## WORK REQUIRED
In the records below, begin at the line containing "destruct Hp as (t & Ht' & Ev)." and end at the line containing "Theorem batch_roundtrip kvs"; quote every line in that span exactly, including both boundary lines, and no others.

## INPUT MATERIAL
###
Lemma batchSetBytes_post ctx kvs ttl w c err w' c' :
  world_ok w -> cache_ok c -> ttl < horizon -> batchSetBytes ctx kvs ttl w c = (err, w', c') ->
  ran w c w' c' /\
  (forall k, (forall k', k' ∈ kvs.*1 -> apart (S := S) k k') ->
     same_key sc_peek w' (c_store c) (c_store c') k) /\
  (err = None -> ForallOrdPairs (apart (S := S)) (kvs.*1) -> forall k v, (k, v) ∈ kvs ->
     kept sc_peek sc_grain (resolveTTL c ttl) w w' (c_store c') k v).
Proof.
  unfold batchSetBytes. revert w c. induction kvs as [|[k v] kvs IH]; intros w c Hw Hc Ht;
    cbn [forErr]; go_simpl.
  { intros [= <- <- <-]. split; [by apply ran_refl|]. split; [by intros k _ t Ht'|].
    intros _ _ k v Hin. by apply elem_of_nil in Hin. }
  simpl. destruct (setBytes ctx k v ttl w c) as [[e w1] c1] eqn:E.
  apply setBytes_post in E as [Hr [Hk Hp]]; [|done..].
  pose proof (ran_later _ _ _ _ Hr) as Hl.
  destruct e as [e|].
  { intros [= <- <- <-]. split; [done|]. split; [|done].
    intros k' Hk'. apply Hk, Hk', elem_of_cons. by left. }
  intros E. apply IH in E as (Hr2 & Hk2 & Hs); [|by eapply ran_world_ok|by eapply ran_ok|done].
  pose proof (ran_later _ _ _ _ Hr2) as Hl2. split; [by eapply ran_trans|]. split.
  - intros k' Hk'. eapply same_key_trans; [eapply same_key_widen; [apply Hk|done] | apply Hk2].
    + apply Hk', elem_of_cons. by left.
    + intros k'' Hk''. apply Hk', elem_of_cons. by right.
  - intros -> Hd k' v' [[= -> ->]|Hin]%elem_of_cons; inversion Hd as [|? ? Hn Hd']; subst.
    + eapply kept_later; [eapply kept_widen; [done|by apply later_refl|done] | lia |].
      apply Hk2, list.Forall_forall, Hn.
    + rewrite <- (resolveTTL_frame c c1) by by destruct Hr as (_ & _ & ?).
      eapply kept_widen; [by apply Hs | done |]. apply later_refl. by eapply ran_world_ok.
Qed.
End Laws.

(** ** Programs over the facade *)

(** The operations of this file as data, to state properties of arbitrary
    sequences of them. *)
Inductive cacheOp :=
| OpGetBytes (ctx : Context) (key : string)
| OpGetString (ctx : Context) (key : string)
| OpBatchGet (ctx : Context) (keys : list string)
| OpSetBytes (ctx : Context) (key : string) (value : bytes) (ttl : Z)
| OpSetString (ctx : Context) (key value : string) (ttl : Z)
| OpBatchSet (ctx : Context) (values : list (string * bytes)) (ttl : Z)
| OpAdd (ctx : Context) (key : string) (value : bytes) (ttl : Z)
| OpPull (ctx : Context) (key : string)
| OpDelete (ctx : Context) (key : string)
| OpDeleteMany (ctx : Context) (keys : list string).

Definition opWrites (op : cacheOp) : list string :=
  match op with
  | OpGetBytes _ _ | OpGetString _ _ | OpBatchGet _ _ => []
  | OpSetBytes _ k _ _ | OpSetString _ k _ _ | OpAdd _ k _ _ | OpPull _ k | OpDelete _ k => [k]
  | OpBatchSet _ kvs _ => kvs.*1
  | OpDeleteMany _ ks => ks
  end.

(** The TTL argument may be zero or negative, for the default. *)
Definition opTTL (op : cacheOp) : Z :=
  match op with
  | OpSetBytes _ _ _ ttl | OpSetString _ _ _ ttl | OpBatchSet _ _ ttl | OpAdd _ _ _ ttl => ttl
  | _ => 0
  end.

Section Programs.
Context {S : Type} `{Store S}.

(** Running one operation, with its result dropped. *)
Definition runOp (op : cacheOp) : M (Cache S) unit :=
  match op with
  | OpGetBytes ctx k => let* _ := getBytes ctx k in ret tt
  | OpGetString ctx k => let* _ := getString ctx k in ret tt
  | OpBatchGet ctx ks => let* _ := batchGetBytes ctx ks in ret tt
  | OpSetBytes ctx k v ttl => let* _ := setBytes ctx k v ttl in ret tt
  | OpSetString ctx k v ttl => let* _ := setString ctx k v ttl in ret tt
  | OpBatchSet ctx kvs ttl => let* _ := batchSetBytes ctx kvs ttl in ret tt
  | OpAdd ctx k v ttl => let* _ := add ctx k v ttl in ret tt
  | OpPull ctx k => let* _ := pullBytes ctx k in ret tt
  | OpDelete ctx k => let* _ := delete ctx k in ret tt
  | OpDeleteMany ctx ks => let* _ := deleteMany ctx ks in ret tt
  end.

Definition runOps (ops : list cacheOp) : M (Cache S) unit := forEach runOp ops.
End Programs.

Section ProgramLaws.
Context {S : Type} `{StoreContract S}.
Implicit Types c : Cache S.

(** The operation writes only keys the backend keeps apart from [k]. *)
Definition op_apart (k : string) (op : cacheOp) : Prop :=
  forall k', k' ∈ opWrites op -> apart (S := S) k k'.

Lemma op_apart_one k op k' : opWrites op = [k'] -> op_apart k op -> apart (S := S) k k'.
Proof. intros E Ha. apply Ha. rewrite E. apply elem_of_cons. by left. Qed.

Lemma runOp_keeps op w c u w' c' :
  world_ok w -> cache_ok c -> opTTL op < horizon -> runOp op w c = (u, w', c') ->
  ran w c w' c' /\
  forall k, op_apart k op -> same_key sc_peek w' (c_store c) (c_store c') k.
Proof.
  intros Hw Hc Ht E. destruct op; simpl in *; go_simpl_in E;
    match type of E with context [match ?m w c with _ => _ end] =>
      destruct (m w c) as [[r w1] c1] eqn:E1 end;
    injection E as _ <- <-.
  - apply getBytes_post in E1 as [? [? _]]; [|done..]. by split.
  - apply getString_post in E1 as (? & ? & ? & ? & [? _] & _); [|done..]. by split.
  - apply batchGetBytes_post in E1 as (? & ? & _); [|done..]. by split.
  - apply setBytes_post in E1 as [? [Hk _]]; [|done..]. split; [done|]. intros k' Ha. apply Hk. by eapply op_apart_one in Ha.
  - apply setString_post in E1 as [? [Hk _]]; [|done..]. split; [done|]. intros k' Ha. apply Hk. by eapply op_apart_one in Ha.
  - apply batchSetBytes_post in E1 as (? & ? & _); [|done..]. by split.
  - apply add_post_facade in E1 as [? [Hk _]]; [|done..]. split; [done|]. intros k' Ha. apply Hk. by eapply op_apart_one in Ha.
  - apply pullBytes_post in E1 as [? [Hk _]]; [|done..]. split; [done|]. intros k' Ha. apply Hk. by eapply op_apart_one in Ha.
  - apply delete_post_facade in E1 as [? [Hk _]]; [|done..]. split; [done|]. intros k' Ha. apply Hk. by eapply op_apart_one in Ha.
  - apply deleteMany_post_facade in E1 as [? [? _]]; [|done..]. by split.
Qed.

Lemma runOps_keeps ops w c u w' c' :
  world_ok w -> cache_ok c -> Forall (fun op => opTTL op < horizon) ops ->
  runOps ops w c = (u, w', c') ->
  ran w c w' c' /\
  forall k, Forall (op_apart k) ops -> same_key sc_peek w' (c_store c) (c_store c') k.
Proof.
  unfold runOps. revert w c. induction ops as [|op ops IH]; intros w c Hw Hc Ht; cbn [forEach]; go_simpl.
  { intros [= _ <- <-]. split; [by apply ran_refl|]. by intros k _ t Ht'. }
  apply list.Forall_cons in Ht as [Ht1 Ht].
  destruct (runOp op w c) as [[u1 w1] c1] eqn:E. intros E2.
  apply runOp_keeps in E as [Hr Hk]; [|done..].
  apply IH in E2 as [Hr2 Hk2]; [|by eapply ran_world_ok|by eapply ran_ok|done].
  split; [by eapply ran_trans|]. intros k [? ?]%list.Forall_cons.
  eapply same_key_trans; [eapply same_key_widen; [by apply Hk | by eapply ran_later] | by apply Hk2].
Qed.
End ProgramLaws.

(** ** What a caller may rely on *)

Section Guarantees.
Context {S : Type} `{StoreContract S}.
Implicit Types c : Cache S.


(** Once [Delete] has succeeded, or [PullBytes] has handed out a value, no
    read of the key returns a value until some operation writes the key
    again, whatever else the program does. *)
Theorem delete_get_program k ops w c w1 c1 w2 c2 r w3 c3 :
  world_ok w -> cache_ok c ->
  Delete k w c = (None, w1, c1) \/ (exists b, PullBytes k w c = ((b, true, None), w1, c1)) ->
  Forall (fun op => opTTL op < horizon) ops -> Forall (op_apart (S := S) k) ops ->
  runOps ops w1 c1 = (tt, w2, c2) -> GetBytes k w2 c2 = (r, w3, c3) ->
  missed r.
Proof.
  intros Hw Hc E1 Hops Hk E2 E3. in_context E3.
  assert (ran w c w1 c1 /\ removed sc_peek w1 (c_store c1) k) as [Hr Hrm].
  { destruct E1 as [E1|[b E1]]; in_context E1.
    - by apply delete_post_facade in E1 as [? [_ ?]].
    - by apply pullBytes_post in E1 as [? [_ [_ ?]]]. }
  apply runOps_keeps in E2 as [Hr2 Hk2]; [|by eapply ran_world_ok|by eapply ran_ok|done].
  apply getBytes_post in E3 as [Hr3 [_ Hp]]; [|by eapply ran_world_ok|by eapply ran_ok].
  pose proof (later_now _ _ (ran_later _ _ _ _ Hr2)).
  destruct r as [[b []] [e|]]; [done | | done | done].
  destruct Hp as (t & Ht' & Ev). rewrite (Hk2 k Hk), Hrm in Ev by lia. done.
Qed.

(** [BatchSetBytes] writes every pair of its map, in whatever order the
    range loop enumerates it: a [BatchGetBytes] of those keys that ends within
    the TTL returns exactly the map, or an error. *)
Theorem batch_roundtrip kvs keys ttl w c w1 c1 w2 m err w3 c3 :
  world_ok w -> cache_ok c -> Forall (fun k => storable (S := S) k (resolveTTL c ttl)) (kvs.*1) ->
  ttl < horizon -> NoDup (kvs.*1) ->
  ForallOrdPairs (apart (S := S)) (kvs.*1) -> keys ≡ₚ kvs.*1 ->
  BatchSetBytes kvs ttl w c = (None, w1, c1) -> later w1 w2 ->
  BatchGetBytes keys w2 c1 = ((m, err), w3, c3) -> now w3 <= now w + resolveTTL c ttl ->
  (err = None /\ m = list_to_map kvs) \/ (exists e, err = Some e /\ m = ∅).
Proof.
  intros Hw Hc Hsk Ht Hd Ha Hp E1 Hl E2 Hn. in_context E1; in_context E2.
  apply batchSetBytes_post in E1 as (Hr & _ & Hst); [|done..].
  apply batchGetBytes_post in E2 as (Hr2 & _ & Hm); [|by eapply later_world_ok|by eapply ran_ok].
  destruct err as [e|]; [right; eauto|]. left. split; [done|].
  apply map_eq. intros k. specialize (Hm k).
  destruct (decide (k ∈ keys)) as [Hin|Hin]; rewrite Hp in Hin.
  - apply list_elem_of_fmap in Hin as ([k' v] & -> & Hin). simpl in *.
    rewrite list.Forall_forall in Hsk.
    destruct (Hst eq_refl Ha _ _ Hin) as (Hvis & _ & _).
    { apply Hsk. by apply (list_elem_of_fmap_2 fst) in Hin. } apply later_now in Hl.
    destruct Hm as (t & Ht' & Ev). rewrite Hvis in Ev by lia. rewrite <- Ev.
    symmetry. by apply elem_of_list_to_map.
  - rewrite Hm. symmetry. by apply not_elem_of_list_to_map.
Qed.

(** A typed value written with [Set] reads back through [Get] as the same
    value within the TTL, or as an error, when the codec of its type inverts
    its own encoding. *)
Theorem typed_roundtrip {T} `{JSON T} k (v : T) ttl w c w1 c1 w2 r w3 c3 :
  codec_roundtrip (defaultValueCodec (T := T)) ->
  world_ok w -> cache_ok c -> storable (S := S) k (resolveTTL c ttl) -> ttl < horizon ->
  Set_ k v ttl w c = (None, w1, c1) -> later w1 w2 -> Get k w2 c1 = (r, w3, c3) ->
  now w3 <= now w + resolveTTL c ttl ->
  r = (v, true, None) \/ exists e, r = (zeroValue, false, Some e).
Proof.
  intros Hcodec Hw Hc Hsk Ht E1 Hl E2 Hn. in_context E1; in_context E2.
  unfold setValue in E1. destruct (Encode defaultValueCodec v) as [b [e|]] eqn:Eenc; [done|].
  apply setBytes_post in E1 as [Hr [_ Hst]]; [|done..]. destruct (Hst Hsk) as [Hvis _]. clear Hst.
  unfold getValue in E2. go_simpl_in E2.
  destruct (getBytes _ k w2 c1) as [[[[b' ok] err] w4] c4] eqn:E3.
  apply getBytes_post in E3 as [Hr3 [_ Hp]]; [|by eapply later_world_ok|by eapply ran_ok].
  apply later_now in Hl. destruct err as [e|]; simpl in E2.
  { destruct ok; [done|]. injection E2 as <- _ _. right. eauto. }
  assert (w4 = w3) as ->.
  { by destruct ok; simpl in E2; [destruct (json_Unmarshal b') as [? []]|]; injection E2. }
  destruct ok; destruct Hp as (t & Ht' & Ev); rewrite Hvis in Ev by lia; [|done].
  injection Ev as <-. simpl in E2. specialize (Hcodec _ _ Eenc). simpl in Hcodec.
  rewrite Hcodec in E2. injection E2 as <- _. by left.
Qed.
End Guarantees.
###
## RESULT OF THE TASK
  destruct Hp as (t & Ht' & Ev). rewrite (Hk2 k Hk), Hrm in Ev by lia. done.
Qed.

(** [BatchSetBytes] writes every pair of its map, in whatever order the
    range loop enumerates it: a [BatchGetBytes] of those keys that ends within
    the TTL returns exactly the map, or an error. *)
Theorem batch_roundtrip kvs keys ttl w c w1 c1 w2 m err w3 c3 :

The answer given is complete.